Pulmonary embolism is a blockage of the pulmonary artery or its smaller branches due to dislocation of a blood clot (thrombus) or other bodies from the periphery, through which they enter in the pulmonary blood circulation. Embolism can cause blood clots, fat droplets, gases, foreign bodies, bacteria, parasites and the body cells.
The most common cause of pulmonary embolism is a thromboembolism in the deep veins of the lower extremities and pelvis. Thrombi can rarely come from the heart, if it is expanded or from superior vena cava.
Risk factors for a venous thrombosis of lower extremities are usually prolonged sitting and lying after surgery, tumors, blood coagulation disorders etc. Thrombi which are separated from their primary position carried by the blood may block pulmonary artery. Obturation of pulmonary artery causes a sudden increase of resistance and pressure in the pulmonary circulation leading to loading the right ventricle of the heart. If the load is large, the heart can not deflate enough blood which is known as cardiogenic shock.
Most pulmonary embolisms pass without symptoms, because small arteries are mostly closed. Obstruction of small branches of pulmonary arteries leads to infarction of the lungs, or the extinction of small segments of the lungs. However, if the affected area receives an additional circulation from the surrounding arteries it does not cause pulmonary infarction, but appears pulmonary hemorrhage.

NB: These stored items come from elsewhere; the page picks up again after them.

(* ===== verification/Cli.v ===== *)
(** * The command line (main.go)

    The options and commands of the program, the checks it makes before a
    build, [clean], which removes the lock of a running build too, and the whole
    program on its machine. *)

From Stdlib Require Import Ascii String Lia.
From stdpp Require Import base list gmap strings.
From S2P Require Import GoQuote Util Fs FsProps Host Download Toolchain RootfsProps IsoBuild IsoProps Oci OciProps.
From S2P Require Import Prelude GoStrings GoNumbers GoPath HkTree HkSerialize HkBuilder Config BuildLock Preflight.
From S2P Require Import BuildFlow Messages System Shipped.

Definition version : gostring := "0.3.0".

Definition validSubcommands : list gostring := ["cloud"; "iso"; "all"].

Definition isValidSubcommand (s : gostring) : bool :=
  existsb (λ v, str_eqb s v) validSubcommands.

(** ** Options *)

Record Flags : Type := MkFlags {
  verboseFlag : bool; projectDir : gostring; workDir : gostring; outputISO : gostring;
  insecureRegistry : bool; skipPreflight : bool; noInstaller : bool; cleanAll : bool;
  positional : list gostring }.

Definition flags0 : Flags :=
  MkFlags false "." "./hackeros-build-work" "./output.iso" false false false false [].

(** What [fail] reports, with the values the messages quote. *)
Inductive Failure : Type :=
| MissingValue (option : gostring)
| CleanNotRoot
| WrongArguments (n : nat)
| UnknownCommand (s : gostring)
| NoConfigFile (configPath dir subcommand : gostring)
| NotRoot
| BuildFailed (e : BuildError)
| CannotRemove (path : gostring) (isdir : bool) (e : errno).

Inductive Parsed : Type :=
| Parsed_flags (f : Flags)
| Parsed_help
| Parsed_version
| Parsed_fail (e : Failure).

Inductive option_kind : Type :=
| KFlag (set : Flags → Flags)
| KValue (name : gostring) (set : gostring → Flags → Flags)
| KHelp | KVersion | KPositional.

Definition set_verbose (f : Flags) : Flags :=
  MkFlags true (projectDir f) (workDir f) (outputISO f) (insecureRegistry f)
    (skipPreflight f) (noInstaller f) (cleanAll f) (positional f).
Definition set_project (d : gostring) (f : Flags) : Flags :=
  MkFlags (verboseFlag f) d (workDir f) (outputISO f) (insecureRegistry f)
    (skipPreflight f) (noInstaller f) (cleanAll f) (positional f).
Definition set_workdir (d : gostring) (f : Flags) : Flags :=
  MkFlags (verboseFlag f) (projectDir f) d (outputISO f) (insecureRegistry f)
    (skipPreflight f) (noInstaller f) (cleanAll f) (positional f).
Definition set_output (d : gostring) (f : Flags) : Flags :=
  MkFlags (verboseFlag f) (projectDir f) (workDir f) d (insecureRegistry f)
    (skipPreflight f) (noInstaller f) (cleanAll f) (positional f).
Definition set_insecure (f : Flags) : Flags :=
  MkFlags (verboseFlag f) (projectDir f) (workDir f) (outputISO f) true
    (skipPreflight f) (noInstaller f) (cleanAll f) (positional f).
Definition set_skip (f : Flags) : Flags :=
  MkFlags (verboseFlag f) (projectDir f) (workDir f) (outputISO f) (insecureRegistry f)
    true (noInstaller f) (cleanAll f) (positional f).
Definition set_noinstaller (f : Flags) : Flags :=
  MkFlags (verboseFlag f) (projectDir f) (workDir f) (outputISO f) (insecureRegistry f)
    (skipPreflight f) true (cleanAll f) (positional f).
Definition set_all (f : Flags) : Flags :=
  MkFlags (verboseFlag f) (projectDir f) (workDir f) (outputISO f) (insecureRegistry f)
    (skipPreflight f) (noInstaller f) true (positional f).
Definition add_positional (s : gostring) (f : Flags) : Flags :=
  MkFlags (verboseFlag f) (projectDir f) (workDir f) (outputISO f) (insecureRegistry f)
    (skipPreflight f) (noInstaller f) (cleanAll f) (positional f ++ [s]).

(** The cases of the switch over one argument. *)
Definition classify (a : gostring) : option_kind :=
  if existsb (str_eqb a) ["-v"; "--verbose"] then KFlag set_verbose
  else if existsb (str_eqb a) ["-p"; "--project"] then KValue "--project" set_project
  else if existsb (str_eqb a) ["-w"; "--workdir"] then KValue "--workdir" set_workdir
  else if existsb (str_eqb a) ["-o"; "--output"] then KValue "--output" set_output
  else if str_eqb a "--insecure-registry" then KFlag set_insecure
  else if str_eqb a "--skip-preflight" then KFlag set_skip
  else if str_eqb a "--no-installer" then KFlag set_noinstaller
  else if str_eqb a "--all" then KFlag set_all
  else if existsb (str_eqb a) ["-h"; "--help"; "help"] then KHelp
  else if existsb (str_eqb a) ["-V"; "--version"] then KVersion
  else KPositional.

If there is a blockage of the main pulmonary artery it performs immediate death. If the patient survives massive embolism, develops the heavy shock. Later appears difficult dyspnea (difficulties with breathing), the patient is very frightened, he/she has pain behind the sternum and cold sweating. Also develops pale cyanosis, blood pressure decreases, pulse is rapid, veins in the neck are swollen and liver gradually increases. If pulmonary embolism is less, the patient has a mild and short-term dyspnea, he/she is anxious, suddenly sweating, has tachycardia, has a moderate fever and primary disease worsens. Symptoms of pulmonary infarction occur 12-48 hours after pulmonary embolism. Suddenly appears pleural pain localized in the lower parts of the lungs. Pain can be projected to the neck or upper part of abdomen. Other symptoms include persistent cough, coughing up ichor, shortness of breath (dyspnea), tachycardia, fever, sometimes mild jaundice. Laboratory test show increased white blood cell count, sedimentation, bilirubin, and lactic acid dehydrogenase levels in the blood. The x-ray shows a characteristic triangular shadow and irregular or round shadow like at bronchopneumonia.

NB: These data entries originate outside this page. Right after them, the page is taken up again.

(** * ext4 superblock feature codecs (pkg/sentry/fs/ext4/disklayout/superblock.go)

    A shallow embedding of the feature-flag bitsets of the ext4 superblock
    and of their conversions to and from the packed on-disk words.

    Go's [uint32] and [uint16] values are integers of [Z] together with a
    range predicate; [&] is [Z.land], [|=] is [Z.lor], and the comparison
    [(f & bit) > 0] is [Z.gtb].  The structs of booleans are records, with
    the field names of the source. *)

From Stdlib Require Import ZArith Bool List Lia.
Import ListNotations.

Local Open Scope Z_scope.

(** ** Machine integers *)

Definition is_uint32 (n : Z) : Prop := 0 <= n < 2 ^ 32.
Definition is_uint16 (n : Z) : Prop := 0 <= n < 2 ^ 16.

(** Go's [^uint32(x)]: bitwise complement inside 32 bits. *)
Definition uint32_not (x : Z) : Z := Z.lxor x 0xFFFFFFFF.

(** ** Superblock compatible features *)

Definition SbDirPrealloc : Z := 0x1.
Definition SbImagicInodes : Z := 0x2.
Definition SbHasJournal : Z := 0x4.
Definition SbExtAttr : Z := 0x8.
Definition SbResizeInode : Z := 0x10.
Definition SbDirIndex : Z := 0x20.
Definition SbLazyBg : Z := 0x40.
Definition SbExcludeInode : Z := 0x80.
Definition SbExcludeBitmap : Z := 0x100.
Definition SbSparseV2 : Z := 0x200.

Record CompatFeatures : Type := mkCompatFeatures {
  DirPrealloc : bool;
  ImagicInodes : bool;
  HasJournal : bool;
  ExtAttr : bool;
  ResizeInode : bool;
  DirIndex : bool;
  LazyBg : bool;
  ExcludeInode : bool;
  ExcludeBitmap : bool;
  SparseV2 : bool
}.
Lemma frames_loop_failure self video (pre : list Z) t post e :
  Forall (fun t' => exists r, detect video t' (confidence_threshold self) = Ok r)
         pre ->
  detect video t (confidence_threshold self) = Raise e ->
  forall chunks, frames self video (pre ++ t :: post)%list chunks = Raise e.
Proof.
  intros Hpre Hfail. induction Hpre as [| t' pre [r Hr] _ IH]; intros chunks.
  - simpl. rewrite Hfail. reflexivity.
  - simpl. rewrite Hr. simpl. destruct r; apply IH.
Qed.

Lemma video_open_failure self file_path e :
  open_clip file_path = Raise e -> process self file_path = Raise e.
Proof.
  intros Hfail. unfold VideoProcessor_process. rewrite Hfail. reflexivity.
Qed.

Lemma video_audio_track_failure self file_path video temp_dir e :
  open_clip file_path = Ok video ->
  temporary_directory = Ok temp_dir ->
  write_audiofile video (path_join temp_dir "temp_audio.wav") = Raise e ->
  process self file_path = Raise e.
Proof.
  intros Hopen Htmp Hfail. unfold VideoProcessor_process.
  rewrite Hopen. simpl. rewrite Htmp. simpl. rewrite Hfail. reflexivity.
Qed.

Lemma video_frames_failure self file_path video temp_dir audio_processor e :
  open_clip file_path = Ok video ->
  temporary_directory = Ok temp_dir ->
  write_audiofile video (path_join temp_dir "temp_audio.wav") = Ok tt ->
  new_audio_processor = Ok audio_processor ->
  process_frames self video = Raise e ->
  process self file_path = Raise e.
Proof.
  intros Hopen Htmp Hwrite Hnew Hfail. unfold VideoProcessor_process.
  rewrite Hopen. simpl. rewrite Htmp. simpl. rewrite Hwrite. simpl.
  rewrite Hnew. simpl.
  destruct (audio_process_returns path_name audio_processor
              (path_join temp_dir "temp_audio.wav")) as [audio_chunks ->].
  simpl. rewrite Hfail. reflexivity.
Qed.

Lemma process_frames_detection_failure self video (pre : list Z) t post e :
  py_range0 (duration video) (frame_sample_rate self)
  = Ok (pre ++ t :: post)%list ->
  Forall (fun t' => exists r, detect video t' (confidence_threshold self) = Ok r)
         pre ->
  detect video t (confidence_threshold self) = Raise e ->
  process_frames self video = Raise e.
Proof.
  intros Hrange Hpre Hfail. unfold _process_frames. rewrite Hrange. simpl.
  rewrite (frames_loop_failure self video pre t post e Hpre Hfail).
  reflexivity.
Qed.

Lemma frames_loop_success self video (ts : list Z) :
  Forall (detects clip detect self video) ts ->
  forall chunks, exists result, frames self video ts chunks = Ok result.
Proof.
  induction 1 as [| t ts [r Hr] _ IH]; intros chunks; simpl.
  - eexists; reflexivity.
  - rewrite Hr. simpl. destruct r; apply IH.
Qed.

(** The loop read backwards: it returns only if detection succeeded at
    every second, and raises only what detection raised at the first
    second where it failed. *)
Lemma frames_loop_inv self video (ts : list Z) :
  forall chunks,
    match frames self video ts chunks with
    | Ok _ => Forall (detects clip detect self video) ts
    | Raise e =>
        exists (pre : list Z) (t : Z) (post : list Z),
          ts = (pre ++ t :: post)%list
          /\ Forall (detects clip detect self video) pre
          /\ detect video t (confidence_threshold self) = Raise e
    end.
Proof.
  induction ts as [| t ts IH]; intros chunks; simpl; [constructor |].
  destruct (detect video t (confidence_threshold self)) as [r | e] eqn:Hdet;
    simpl.
  2:{ exists [], t, ts. repeat split; [constructor | exact Hdet]. }
  assert (Hnext : forall chunks',
             match frames self video ts chunks' with
             | Ok _ => Forall (detects clip detect self video) (t :: ts)
             | Raise e =>
                 exists (pre : list Z) (t0 : Z) (post : list Z),
                   t :: ts = (pre ++ t0 :: post)%list
                   /\ Forall (detects clip detect self video) pre
                   /\ detect video t0 (confidence_threshold self) = Raise e
             end).
  { intros chunks'. specialize (IH chunks').
    destruct (frames self video ts chunks') as [result | e].
    - constructor; [exists r; exact Hdet | exact IH].
    - destruct IH as (pre & t0 & post & -> & Hpre & Hfail).
      exists (t :: pre), t0, post. split; [reflexivity |].
      split; [constructor; [exists r; exact Hdet | exact Hpre] | exact Hfail]. }
  destruct r; apply Hnext.
Qed.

With early diagnosis and aggressive treatment, most patients will survive pulmonary embolism with low rate of recurrence.
The use of oxygen by mask or nasal catheter mostly helps patients, but for those with very high hypoxia tracheal intubation and mechanical ventilation are necessary. Hypotension, or cardiac failure, usually requires using inotropic agents and vasopressors.
Thrombolytic therapy (blood clot breakdown) is the main therapeutic measure. It carries out with streptokinase, urokinase and tissue plasminogen activator. It shouldn’t be applied in situations where bleeding may occur (pregnancy, internal bleeding in the last two months, injury or surgery in the last ten days and malignant hypertension).
Then anticoagulant therapy applies, which is conducted by infusion of heparin or anticoagulants in tablet form (Farin, Pelentan etc.). Antiplatelet therapy (prevention of thrombosis) is usually conducted by taking Aspirin. Bronchodilators and antibiotic also uses. Surgical treatment has traditionally been reserved for patients with massive pulmonary embolism and cardiac collapse.